The high temperature shift catalyst used according to the present process is not limited by strict requirements to steam to carbon ratios, such as the above-mentioned value of around 3.0 to avoid iron carbide formation, which makes it possible to reduce steam/carbon ratio in the shift section as well as in the reforming section.
Significant reduction in the amount of steam carried in the plant and/or process is obtained, thereby reducing plant size and energy consumption. More specifically, a steam/carbon ratio of less than 2.0, yet 0.4 or 0.6 or even higher, such as 0.8, in the ATR has several advantages. Reducing steam/carbon ratio on a general basis leads to reduced feed plus steam flow through the reforming section and the downstream cooling and hydrogen purification sections. Low steam/carbon ratio in the reforming section and shift section enables also higher syngas throughput compared to high steam/carbon ratio. Reduced mass flow through these sections means smaller equipment and piping sizes. The reduced mass flow also results in reduced production of low temperature calories, which can often not be utilised. This means that there is a potential for both lower capital expenses and operating expenses.
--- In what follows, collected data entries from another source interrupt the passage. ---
(** X14.  The output function generated by an accepted output-equation
    assignment has a body that mentions nothing but its own parameters,
    which are time and the state symbols on a system with state, time and
    the input symbols on a system without. *)
Theorem output_equation_function_closed
    (v : pyval) (tr tr' : trace) (s s' : system) :
  output_equation_setter v (tr, s) = ((tr', s'), Ok tt) ->
  dim_output s' <> 0%nat ->
  exists f,
    output_equation_function s' = Some f /\
    fargs f = Time :: (if Nat.eqb (dim_state s) 0 then _inputs s else _state s) /\
    closed_over (fargs f) (fbody f).
Proof.
  destruct s. cbn [dim_state _state _inputs].
  unfold output_equation_setter. unfold_updates.
  destruct v as [|x|l]; run_cases; intros H; try discriminate H;
    injection H as <- <-; cbn; intros Hd; try congruence;
    try (apply Nat.eqb_eq in Heqb; congruence);
    repeat match goal with
           | H : (?n =? 0)%nat = true, N : ?n <> 0%nat |- _ =>
               apply Nat.eqb_eq in H; contradiction
           end;
    eexists; (split; [reflexivity|]); (split; [reflexivity|]); cbn;
    first [ apply subs_closed_array; assumption
          | apply subs_closed_expr; assumption ].
Qed.

Lemma output_equation_function_closed_witness :
  exists tr' s' f,
    output_equation_setter (PExpr (Mul (Sym "k") sym_x)) custom
      = ((tr', s'), Ok tt) /\
    dim_output s' <> 0%nat /\
    output_equation_function s' = Some f /\
    fargs f = [Time; sym_x] /\
    closed_over (fargs f) (fbody f).
Proof.
  destruct (output_equation_setter (PExpr (Mul (Sym "k") sym_x)) custom)
    as [[tr' s'] r] eqn:E.
  assert (Hr : r = Ok tt) by (vm_compute in E; injection E as _ _ <-; reflexivity).
  subst r.
  assert (Hd : dim_output s' <> 0%nat)
    by (vm_compute in E; injection E as _ <-; cbn; lia).
  destruct (output_equation_function_closed _ (fst custom) tr' (snd custom) s' E Hd)
    as (f & Hf & Ha & Hc).
  exists tr', s', f. split; [reflexivity|]. split; [exact Hd|].
  split; [exact Hf|]. split; [exact Ha|exact Hc].
Defined.
(** X9: when the calendar refuses the insert, no confirmation is
    dispatched and the calendar is as before; the user is told of a
    connection error if the refusal is an [HttpError], and gets no reply
    ([None]) for any other exception. *)
Theorem insert_failure_dispatches_nothing :
  forall env name symptoms specialist w e,
    fst (Webhook.check_duplicate_event env name (clock env (ticks w)) w)
    = inr false ->
    define_specialist env symptoms = inr specialist ->
    bookable_at (clock env (S (ticks w))) ->
    credentials_fault env = None ->
    insert_fault env = Some e ->
    let r := Webhook.schedule_appointment env name symptoms w in
    fst r = inr (if is_HttpError e then Some Webhook.CONNECTION_ERROR else None)
    /\ events (snd r) = events w
    /\ posts (snd r) = posts w
    /\ slept (snd r) = slept w.
Proof.
  intros env name symptoms specialist w e Hcheck Hsp Ht' Hc Hi. cbv zeta.
  destruct (check_clear_run env name (clock env (ticks w)) (S (ticks w)) w Hcheck)
    as (w1 & Ec & He & Hp & Hr & Ht & _ & Hs).
  unfold Webhook.schedule_appointment, try_except.
  rewrite (bind_inr (now env) _ w _ _ eq_refl).
  rewrite (bind_inr _ _ _ _ _ Ec).
  erewrite bind_inr by (unfold Webhook.route; rewrite Hsp; reflexivity).
  erewrite bind_inr by reflexivity.
  erewrite bind_inr
    by (unfold dt_add, lift, set_routed; cbn [ticks]; rewrite Ht;
        rewrite (bookable_add_3h _ Ht'); reflexivity).
  erewrite bind_inr
    by (unfold Webhook.get_calendar_service; rewrite Hc; reflexivity).
  erewrite bind_inr
    by (unfold dt_add, lift; rewrite (bookable_add_end _ Ht'); reflexivity).
  erewrite bind_inl
    by (unfold CalendarService.events_insert; rewrite Hi; reflexivity).
  destruct e; cbv [is_HttpError bind logger modify ret];
    unfold set_log, set_routed, set_ticks;
    cbn [fst snd events posts routed ticks slept];
    rewrite He, Hp, Hs; repeat split.
Qed.

Lemma insert_failure_witness :
  fst (Webhook.schedule_appointment Samples.env_insert_refused Samples.ivan
         Samples.sore_throat Samples.fresh) = inr (Some Webhook.CONNECTION_ERROR)
  /\ posts (snd (Webhook.schedule_appointment Samples.env_insert_refused
                   Samples.ivan Samples.sore_throat Samples.fresh)) = [].
Proof.
  assert (B : bookable_at Samples.t0) by (split; vm_compute; discriminate).
  destruct (insert_failure_dispatches_nothing Samples.env_insert_refused
              Samples.ivan Samples.sore_throat Samples.therapist Samples.fresh
              HttpError) as (R & _ & P & _).
  - vm_compute; reflexivity.
  - reflexivity.
  - exact B.
  - reflexivity.
  - reflexivity.
  - split; [exact R | exact P].
Defined.
(** ** create_company.py: [maybe_take_screenshot] *)

Section ScreenshotMore.
Import Create.
Variable E : env.

Lemma existsb_filter_out (slug : pystr) (l : list pystr) :
  existsb (Text.eqb slug) (List.filter (fun x => negb (Text.eqb slug x)) l) = false.
Proof.
  induction l as [|y l IH]; [reflexivity|].
  simpl. destruct (Text.eqb slug y) eqn:Hy; simpl; [exact IH|].
  by rewrite Hy.
Qed.

Lemma unlink_screenshot_gone (slug : pystr) (saved : bool) (w : world) :
  exists w',
    unlink_screenshot slug saved w = (Ok tt, w')
    /\ existsb (Text.eqb slug) (screenshots (w_fs w')) = false
    /\ root (w_fs w') = root (w_fs w)
    /\ sites_file (w_fs w') = sites_file (w_fs w).
Proof.
  unfold unlink_screenshot, bind, get_fs.
  destruct (saved || existsb (Text.eqb slug) (screenshots (w_fs w))) eqn:Hs.
  - eexists. split; [reflexivity|]. simpl.
    split; [apply existsb_filter_out | by split].
  - eexists. split; [reflexivity|].
    apply orb_false_iff in Hs as [_ Hs]. by split.
Qed.

Lemma mkdir_assets_ok (w : world) :
  lookup_node (lit "assets") (root (w_fs w)) <> Some File ->
  exists w',
    mkdir_assets w = (Ok tt, w')
    /\ sites_file (w_fs w') = sites_file (w_fs w)
    /\ screenshots (w_fs w') = screenshots (w_fs w)
    /\ (root (w_fs w') = root (w_fs w)
        \/ root (w_fs w') = root (w_fs w) ++ [(lit "assets", Dir None)]).
Proof.
  intros H. unfold mkdir_assets, bind, get_fs.
  destruct (lookup_node (lit "assets") (root (w_fs w))) as [[|idx]|]; [done| |].
  - eexists. split; [reflexivity|]. repeat split. by left.
  - eexists. split; [reflexivity|]. repeat split. by right.
Qed.

End ScreenshotMore.

(** ** create_company.py: [render_from_template] *)

Section RenderMore.
Import Create.

Lemma startswith_brace (old s : pystr) (c : N) :
  head old = Some brace -> c <> brace -> startswith old (c :: s) = false.
Proof.
  destruct old as [|o old]; [discriminate|]. simpl. intros H Hc. injection H as ->.
  apply N.eqb_neq in Hc. rewrite N.eqb_sym in Hc. by rewrite Hc.
Qed.

(** A replacement goes unchanged over a text in which the key starts
    nowhere. *)
Lemma replace_from_pass (old new a rest : pystr) :
  (forall i, (i < length a)%nat -> startswith old (drop i (a ++ rest)) = false) ->
  replace_from old new 0 (a ++ rest) = a ++ replace_from old new 0 rest.
Proof.
  induction a as [|c a IH]; intros H; [reflexivity|].
  pose proof (H 0%nat ltac:(simpl; lia)) as H0.
  change (drop 0 ((c :: a) ++ rest)) with (c :: (a ++ rest)) in H0.
  change (replace_from old new 0 ((c :: a) ++ rest))
    with (if startswith old (c :: (a ++ rest))
          then new ++ replace_from old new (length old - 1) (a ++ rest)
          else c :: replace_from old new 0 (a ++ rest)).
  rewrite H0. simpl. f_equal. apply IH.
  intros i Hi. apply (H (S i)). simpl. lia.
Qed.

Lemma pass_plain (old a rest : pystr) :
  head old = Some brace -> plain a ->
  forall i, (i < length a)%nat -> startswith old (drop i (a ++ rest)) = false.
Proof.
  intros Ho Ha. induction Ha as [|c a Hc Ha IH]; intros i Hi; [simpl in Hi; lia|].
  destruct i as [|i].
  - simpl. by apply startswith_brace.
  - simpl. apply IH. simpl in Hi. lia.
Qed.

Lemma replace_from_skip (old new a b : pystr) :
  replace_from old new (length a) (a ++ b) = replace_from old new 0 b.
Proof.
  induction a as [|c a IH]; [reflexivity | exact IH].
Qed.

Lemma replace_from_here (old new rest : pystr) :
  old <> [] ->
  replace_from old new 0 (old ++ rest) = new ++ replace_from old new 0 rest.
Proof.
  destruct old as [|o old]; [done|]. intros _.
  change (replace_from (o :: old) new 0 ((o :: old) ++ rest))
    with (if startswith (o :: old) ((o :: old) ++ rest)
          then new ++ replace_from (o :: old) new (length (o :: old) - 1) (old ++ rest)
          else o :: replace_from (o :: old) new 0 (old ++ rest)).
  rewrite startswith_app.
  replace (length (o :: old) - 1)%nat with (length old) by (simpl; lia).
  by rewrite replace_from_skip.
Qed.

Lemma replace_plain (old new s : pystr) :
  head old = Some brace -> plain s -> Text.replace old new s = s.
Proof.
  intros Ho Hs. unfold Text.replace.
  rewrite <- (app_nil_r s) at 1.
  rewrite replace_from_pass by (by apply pass_plain).
  simpl. by rewrite app_nil_r.
Qed.

Lemma sub_block_pass (o c : pystr) (keep : bool) (a rest : pystr) :
  (forall i, (i < length a)%nat -> startswith o (drop i (a ++ rest)) = false) ->
  sub_block o c keep 0 (a ++ rest) = a ++ sub_block o c keep 0 rest.
Proof.
  induction a as [|x a IH]; intros H; [reflexivity|].
  pose proof (H 0%nat ltac:(simpl; lia)) as H0.
  change (drop 0 ((x :: a) ++ rest)) with (x :: (a ++ rest)) in H0.
  change (sub_block o c keep 0 ((x :: a) ++ rest))
    with (match match_block o c (x :: (a ++ rest)) with
          | Some inner =>
              (if keep then inner else [])
                ++ sub_block o c keep (length o + length inner + length c - 1) (a ++ rest)
          | None => x :: sub_block o c keep 0 (a ++ rest)
          end).
  unfold match_block. rewrite H0. simpl. f_equal. apply IH.
  intros i Hi. apply (H (S i)). simpl. lia.
Qed.

Lemma sub_block_skip (o c : pystr) (keep : bool) (a b : pystr) :
  sub_block o c keep (length a) (a ++ b) = sub_block o c keep 0 b.
Proof.
  induction a as [|x a IH]; [reflexivity | exact IH].
Qed.

Lemma find_close_here (close post : pystr) :
  find_close close (close ++ post) = Some [].
Proof.
  destruct (close ++ post) as [|x r] eqn:Hcp.
  - destruct close; [reflexivity | discriminate].
  - simpl. by rewrite <- Hcp, startswith_app.
Qed.

Lemma find_close_inner (close inner post : pystr) :
  head close = Some brace -> plain inner ->
  find_close close (inner ++ close ++ post) = Some inner.
Proof.
  intros Hc Hi. induction Hi as [|x inner Hx Hi IH].
  - change ([] ++ close ++ post) with (close ++ post). apply find_close_here.
  - simpl. rewrite (startswith_brace close _ x Hc Hx). by rewrite IH.
Qed.

Lemma sub_block_here (o c : pystr) (keep : bool) (inner post : pystr) :
  o <> [] -> head c = Some brace -> plain inner ->
  sub_block o c keep 0 (o ++ inner ++ c ++ post)
  = (if keep then inner else []) ++ sub_block o c keep 0 post.
Proof.
  intros Ho Hc Hi. destruct o as [|o0 o]; [done|].
  change (sub_block (o0 :: o) c keep 0 ((o0 :: o) ++ inner ++ c ++ post))
    with (match match_block (o0 :: o) c ((o0 :: o) ++ inner ++ c ++ post) with
          | Some inner' =>
              (if keep then inner' else [])
                ++ sub_block (o0 :: o) c keep
                     (length (o0 :: o) + length inner' + length c - 1)
                     (o ++ inner ++ c ++ post)
          | None => o0 :: sub_block (o0 :: o) c keep 0 (o ++ inner ++ c ++ post)
          end).
  unfold match_block. rewrite startswith_app.
  rewrite drop_app_length.
  rewrite (find_close_inner c inner post Hc Hi).
  f_equal.
  replace (length (o0 :: o) + length inner + length c - 1)%nat
    with (length (o ++ inner ++ c)) by (rewrite !length_app; simpl; lia).
  replace (o ++ inner ++ c ++ post) with ((o ++ inner ++ c) ++ post)
    by (by rewrite <- !app_assoc).
  apply sub_block_skip.
Qed.

Lemma sub_block_plain (o c : pystr) (keep : bool) (s : pystr) :
  head o = Some brace -> plain s -> sub_block o c keep 0 s = s.
Proof.
  intros Ho Hs. rewrite <- (app_nil_r s) at 1.
  rewrite sub_block_pass by (by apply pass_plain).
  simpl. by rewrite app_nil_r.
Qed.

Lemma strip_block_plain (nm : pystr) (keep : bool) (s : pystr) :
  plain s -> strip_block nm keep s = s.
Proof. intros Hs. unfold strip_block. by apply sub_block_plain. Qed.

Lemma render_plain_text (s : pystr) company slug summary shot :
  plain s -> render_from_template s company slug summary shot = s.
Proof.
  intros Hs. unfold render_from_template.
  rewrite (strip_block_plain (lit "WEBSITE") _ s Hs).
  rewrite (strip_block_plain (lit "SCREENSHOT") _ s Hs).
  cbn [fold_left fst snd].
  repeat (rewrite (replace_plain _ _ s); [|reflexivity | exact Hs]).
  reflexivity.
Qed.

Lemma plain_app (a b : pystr) : plain a -> plain b -> plain (a ++ b).
Proof. unfold plain. intros Ha Hb. apply Forall_app. by split. Qed.

End RenderMore.

(** ** More about dicts *)

Section DictMore.

Lemma dict_set_same (k : pystr) (v : json) (d : dict) :
  dict_get k d = Some v -> dict_set k v d = d.
Proof.
  induction d as [|[k' v'] r IH]; simpl; [discriminate|].
  destruct (Text.eqb k k') eqn:Hk.
  - intros H. injection H as ->. apply eqb_eq in Hk. by subst.
  - intros H. by rewrite IH.
Qed.

Lemma dict_set_set (k : pystr) (v v' : json) (d : dict) :
  dict_set k v (dict_set k v' d) = dict_set k v d.
Proof.
  induction d as [|[k0 v0] r IH]; simpl.
  - by rewrite eqb_refl.
  - destruct (Text.eqb k k0) eqn:Hk; simpl.
    + by rewrite eqb_refl.
    + by rewrite Hk, IH.
Qed.
(** * Test run orchestration and debug synchronisation

    A shallow embedding of the Angular test runner
    ([AngularTestRunner]: [prepareArgs], [getReporters], [getConfigName],
    [createWaitServer], [debug]) and of the continuous run handler
    ([createRunHandler]) of the extension, with the properties of the
    specification stated over it.

    JavaScript strings are lists of characters ([str]); a string literal of
    the source is written as a Rocq string literal and coerced.  A [Set] is
    a duplicate-free list in insertion order, which is the order JavaScript
    iterates it in. *)

From Stdlib Require Import Ascii String List ZArith Lia Bool Arith.
Import ListNotations.

Set Implicit Arguments.

Open Scope string_scope.
Open Scope list_scope.
Open Scope nat_scope.

(* ===================================================================== *)
(** * JavaScript strings *)
(* ===================================================================== *)

Module JS.

Definition str := list ascii.

Definition lit (s : string) : str := list_ascii_of_string s.
Coercion lit : string >-> str.

Definition str_eqb (a b : str) : bool :=
  if list_eq_dec ascii_dec a b then true else false.

(** A computation that either returns or throws. *)
Inductive result (A : Type) : Type :=
| Ok (a : A)
| Throw (msg : str).
Arguments Ok {A} a.
Arguments Throw {A} msg.

Definition bind {A B} (m : result A) (k : A -> result B) : result B :=
  match m with
  | Ok a => k a
  | Throw e => Throw e
  end.

Notation "x <- m ;; k" := (bind m (fun x => k))
  (at level 61, m at next level, right associativity).

(** [s.startsWith(p)], also the test behind [includes] and [indexOf]. *)
Fixpoint startsWith (p s : str) : bool :=
  match p, s with
  | [], _ => true
  | _ :: _, [] => false
  | a :: p', b :: s' => Ascii.eqb a b && startsWith p' s'
  end.

(** [s.indexOf(p)] from the start of [s]; [None] is JavaScript's [-1]. *)
Fixpoint find_from (p s : str) : option nat :=
  if startsWith p s then Some 0
  else match s with
       | [] => None
       | _ :: s' => option_map S (find_from p s')
       end.

(** [s.indexOf(p, from)] for [0 <= from]. *)
Definition indexOf (s p : str) (from : nat) : Z :=
  if length s <? from then (if startsWith p [] then Z.of_nat (length s) else -1)%Z
  else match find_from p (skipn from s) with
       | Some i => Z.of_nat (from + i)
       | None => (-1)%Z
       end.

Definition includes (s p : str) : bool :=
  match find_from p s with Some _ => true | None => false end.

(** [s.slice(start, end)]: a negative index counts from the end, both are
    clamped to [0 .. length], and an empty range gives the empty string. *)
Definition clamp_index (len i : Z) : Z :=
  if (i <? 0)%Z then Z.max (len + i) 0 else Z.min i len.
(** An instance of C2: after a start at 0 degrees the sample at 180
    degrees is rejected by the resolver, and the move still stores the angle
    180 and calls both change callbacks. *)
Lemma C2_witness :
  let s :=
    fst (Knob.handleStart 0
           (Knob.createKnobState 0 100 false (Some 10) 0 360 100 None true)) in
  (Knob.isActive s = true
   /\ Knob.mouseAngle s = Some 0
   /\ Utils.updated
        (Utils.calculatePositionFromMouseAngle 180 (Knob.multiRotation s)
           (Knob.angleOffset s) (Knob.angleRange s) (Knob.percentage s)
           (Knob.percentage s) (Knob.mouseAngle s)) = false)
  /\ Knob.mouseAngle (fst (Knob.handleMove 180 s)) = Some 180
  /\ snd (Knob.handleMove 180 s)
     = [Knob.onInteractiveChange
          (Utils.getValueFromPercentage (Knob.min s) (Knob.max s)
             (JS.toNum (Knob.percentage s)));
        Knob.onChange
          (Utils.getValueFromPercentage (Knob.min s) (Knob.max s)
             (JS.toNum (Knob.percentage s)))].
Proof.
  intros s.
  assert (H1 : Knob.isActive s = true) by reflexivity.
  assert (H2 : Utils.updated
        (Utils.calculatePositionFromMouseAngle 180 (Knob.multiRotation s)
           (Knob.angleOffset s) (Knob.angleRange s) (Knob.percentage s)
           (Knob.percentage s) (Knob.mouseAngle s)) = false)
    by (vm_compute; reflexivity).
  split; [repeat split; assumption |].
  rewrite (C2_rejected_sample_is_not_discarded s 180 H1 H2).
  split; reflexivity.
Defined.

(** ** The value derived from the percentage *)

(** A start and an accepted or rejected move leave the value derived from
    the percentage. *)
Lemma handleStart_value_derived (a : Q) (s : Knob.KnobState) :
  value_derived (fst (Knob.handleStart a s)).
Proof.
  unfold value_derived. knob_red.
  destruct (Utils.percentage _) as [p |]; [| exact I].
  cbn [JS.toNum]. unfold Utils.getValueFromPercentage. reflexivity.
Qed.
As the requirements to the steam/carbon ratio in the high temperature shift step by the present process is significantly reduced compared to known technologies, it is possible by the present invention to reduce steam/carbon ratio through the front-end to e.g. 0.4
or 0.6 or 0.8. An advantage of a low steam/carbon ratio of the ATR and in the shift section is that smaller equipment is required in the front-end due to the lower total mass flow through the plant, as already recited above.
It would be understood that the term “front-end” means the reforming section.
Suitably, the plant comprises also an air separation unit (ASU) which is arranged for receiving an air stream and produce an oxygen stream which is then fed through a conduit to the ATR. Preferably, the oxygen comprising stream contains steam added to the ATR. Examples of oxidant comprising stream are: oxygen, mixture of oxygen and steam, mixtures of oxygen, steam, and argon, and oxygen enriched air.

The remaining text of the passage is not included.